Reproduce exactly, and only, the lines below from the one containing "puts = replicate 6" through the one containing "(** Recovery gives".

**********

(* ===== verification/BtFindings.v ===== *)
(** Runs of the B-tree that go wrong, outside the scope of the refinement theorem: splits of
    internal pages, rebalancing, large entries, tiny caches, crashes after a root split, and
    scans after updates or without a start key. *)
From stdpp Require Import base gmap list strings numbers sorting.
From S2P Require Import Prelude GoLib GoState Common BtVarint BtPage BtNode BtWal BtPager BtSplit BtMerge BtTree BtRefine BtIterator BtScan BtLatch.

Open Scope Z_scope.

Definition run_tree (b : res BTree) (cs : list call) : res BTree * list answer :=
  match b with
  | Ok b => let '(b, l) := session tree_call b cs in (Ok b, l)
  | r => (r, [])
  end.

Definition fresh (cacheSize : Z) : res BTree := BTree_New (MkBConfig "d" 128 cacheSize) None [].

(** The process dies and the database is opened again from its two files. *)
Definition after_crash (b : res BTree) : res BTree :=
  match b with
  | Ok b =>
      BTree_New (b_config b) (Some (p_file (b_pager b)))
        (match p_wal (b_pager b) with Some w => bw_file w | None => [] end)
  | r => r
  end.

Definition big_key (n : nat) (i : Z) : bytes := replicate n i.
Definition big_puts (n : nat) (l : list Z) : list call := (λ i, CPut (big_key n i) [i]) <$> l.
Definition big_gets (n : nat) (l : list Z) : list call := (λ i, CGet (big_key n i)) <$> l.
Definition found (l : list answer) : list bool := (λ a, match a with AValue (Ok _) => true | _ => false end) <$> l.

(** Splitting an internal page exchanges the right pointers of its halves: ten of fourteen
    keys are left after the second level fills. *)
Example internal_split_loses_keys :
  let '(b, puts) := run_tree (fresh 100) (big_puts 1000 (seqZ 1 14)) in
  puts = replicate 14 (ADone (Ok tt)) ∧
  found (run_tree b (big_gets 1000 (seqZ 1 14))).2 =
    [false; false; true; true; true; true; false; false; true; true; true; true; true; true].
Proof. vm_compute. done. Qed.

(** Merging with the left sibling removes the sibling's separator: the keys of the sibling
    are no longer found. *)
Example merge_loses_keys :
  found (run_tree (fresh 100) (big_puts 1000 (seqZ 1 7) ++ [CDelete (big_key 1000 7); CDelete (big_key 1000 6)] ++ big_gets 1000 (seqZ 1 5))).2 =
    replicate 9 false ++ [true; true; false; false; true].
Proof. vm_compute. done. Qed.

(** Deleting the last cell of a leaf dereferences a missing first cell. *)
Example delete_panics :
  (run_tree (fresh 100) (((λ i, CPut [i] (replicate 1900 i)) <$> [1; 2; 3; 4; 5; 6]) ++ [CDelete [3]])).2 =
    replicate 6 (ADone (Ok tt)) ++ [ADone Panic].
Proof. vm_compute. done. Qed.

(** A leaf is split by the number of its cells: when a half is too large the put fails after
    the page was cleared, and stored keys are lost. *)
Example failed_split_loses_keys :
  let sizes := [(1, 10); (2, 10); (3, 10); (4, 1300); (5, 1300); (6, 1300); (7, 1400)] in
  let '(b, puts) := run_tree (fresh 100) ((λ x, CPut [x.1] (replicate (Z.to_nat x.2) x.1)) <$> sizes) in
  puts = replicate 6 (ADone (Ok tt)) ++ [ADone (Err ErrPageFull)] ∧
  found (run_tree b ((λ i, CGet [i]) <$> [1; 2; 3; 4; 5; 6])).2 = [true; true; true; false; false; false].
Proof. vm_compute. done. Qed.

(** Recovery gives a page that never reached the disk the type of a leaf: after a crash that
    follows a root split no key is found, until the database is opened once more. *)
Example recovered_root_is_a_leaf :
  let b := after_crash (run_tree (fresh 100) (big_puts 1000 (seqZ 1 5))).1 in
  found (run_tree b (big_gets 1000 (seqZ 1 5))).2 = replicate 5 false ∧
  found (run_tree (after_crash b) (big_gets 1000 (seqZ 1 5))).2 = replicate 5 true.
Proof. vm_compute. done. Qed.

(** With a cache of two pages the parent is evicted while its child is split, and the new
    separator is lost. *)
Example small_cache_loses_keys :
  let '(b, puts) := run_tree (fresh 2) (big_puts 1000 (seqZ 1 7)) in
  puts = replicate 7 (ADone (Ok tt)) ∧
  found (run_tree b (big_gets 1000 (seqZ 1 7))).2 = [true; true; true; true; false; false; false].
Proof. vm_compute. done. Qed.

(** Updates do not reuse the space of the old cell and count as new keys: five puts of one
    key split the root and are counted as five keys. *)
Example updates_split_and_count :
  match (run_tree (fresh 100) (replicate 5 (CPut [1] (replicate 1000 7)))).1 with
  | Ok b => NumPages (b_pager b) = 4 ∧ NumKeys (BTree_Stats b) = 5
  | _ => False
  end.
Proof. vm_compute. done. Qed.

(** Every recovery leaks a page number, even when only a checkpoint is in the log. *)
Example reopen_leaks_a_page :
  match (run_tree (fresh 100) [CPut [1] [2]]).1 with
  | Ok b =>
      let b := (BTree_Close b).1 in
      match after_crash (Ok b) with Ok b' => NumPages (b_pager b') = NumPages (b_pager b) + 1 | _ => False end
  | _ => False
  end.
Proof. vm_compute. done. Qed.

(** A torn record that is alone in the log stays there: recovery truncates the log only when
    it read a record.  What is logged next lies behind the torn bytes, and after another
    crash the database does not open any more. *)
Definition torn_record : bytes := take 40 (encodeRecord (logged_record (OWrite 1 0 (make_bytes PageSize)))).

Example torn_record_blocks_restart :
  match (run_tree (fresh 100) [CPut [1] [2]; CSync]).1 with
  | Ok b =>
      match BTree_New (b_config b) (Some (p_file (b_pager b))) (header_bytes ++ torn_record) with
      | Ok b => let '(b, l) := session tree_call b [CGet [1]; CPut [3] [4]] in
          l = [AValue (Ok [2]); ADone (Ok tt)] ∧ after_crash (Ok b) = Err (Errorf "failed to read WAL")
      | _ => False
      end
  | _ => False
  end.
Proof. vm_compute. done. Qed.

Definition thousand_puts (l : list (Z * Z)) : res BTree :=
  (run_tree (fresh 100) ((λ x, CPut [x.1] (replicate 1000 x.2)) <$> l)).1.
Definition scanned (start : bytes) (b : res BTree) : list (bytes * Z) :=
  match b with
  | Ok b => match scan_all 100 start None b with Ok (es, _) => (λ x, (x.1, default 0 (head x.2))) <$> es | _ => [] end
  | _ => []
  end.

(** An update that splits its leaf between the old and the new cell leaves the old one in
    the left half: a scan returns the key twice, with the old value first. *)
Example scan_returns_stale_value :
  scanned [1] (thousand_puts [(1, 1); (2, 2); (3, 3); (4, 4); (2, 9)]) =
    [([1], 1); ([2], 2); ([2], 9); ([3], 3); ([4], 4)].
Proof. vm_compute. done. Qed.

(** A scan without a start key begins at the first cell's child, which is the second leaf. *)
Example open_scan_skips_first_leaf :
  scanned [] (thousand_puts [(1, 1); (2, 2); (3, 3); (4, 4); (5, 5)]) = [([3], 3); ([4], 4); ([5], 5)].
Proof. vm_compute. done. Qed.

(** The smallest and the largest key of the same tree. *)
Example min_and_max_key_are_wrong :
  match thousand_puts [(1, 1); (2, 2); (3, 3); (4, 4); (5, 5)] with
  | Ok b => let p := b_pager b in (GetMinKey (RootPageID p) p).2 = Ok [3] ∧ (GetMaxKey (RootPageID p) p).2 = Ok [2]
  | _ => False
  end.
Proof. vm_compute. done. Qed.

(** A get that read the number of the root and then waits for its latch while a put splits
    the root goes on with the left half: it misses a key that was stored all the time. *)
Example waiting_get_misses_key :
  match thousand_puts [(1, 1); (2, 2); (3, 3); (4, 4)] with
  | Ok b =>
      let rootID := RootPageID (b_pager b) in
      let '(s, r) := ConcurrentPut [5] (replicate 1000 5) (MkShared b NewLatchManager) in
      r = Ok tt ∧ (ConcurrentGet [4] s).2 = Ok (replicate 1000 4) ∧
      snd <$> (get_loop 10 rootID [4] NewLatchCoupling s).2 = Ok (Err ErrKeyNotFound)
  | _ => False
  end.
Proof. vm_compute. done. Qed.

**********

Solution to this exercise:
  puts = replicate 6 (ADone (Ok tt)) ++ [ADone (Err ErrPageFull)] ∧
  found (run_tree b ((λ i, CGet [i]) <$> [1; 2; 3; 4; 5; 6])).2 = [true; true; true; false; false; false].
Proof. vm_compute. done. Qed.

(** Recovery gives a page that never reached the disk the type of a leaf: after a crash that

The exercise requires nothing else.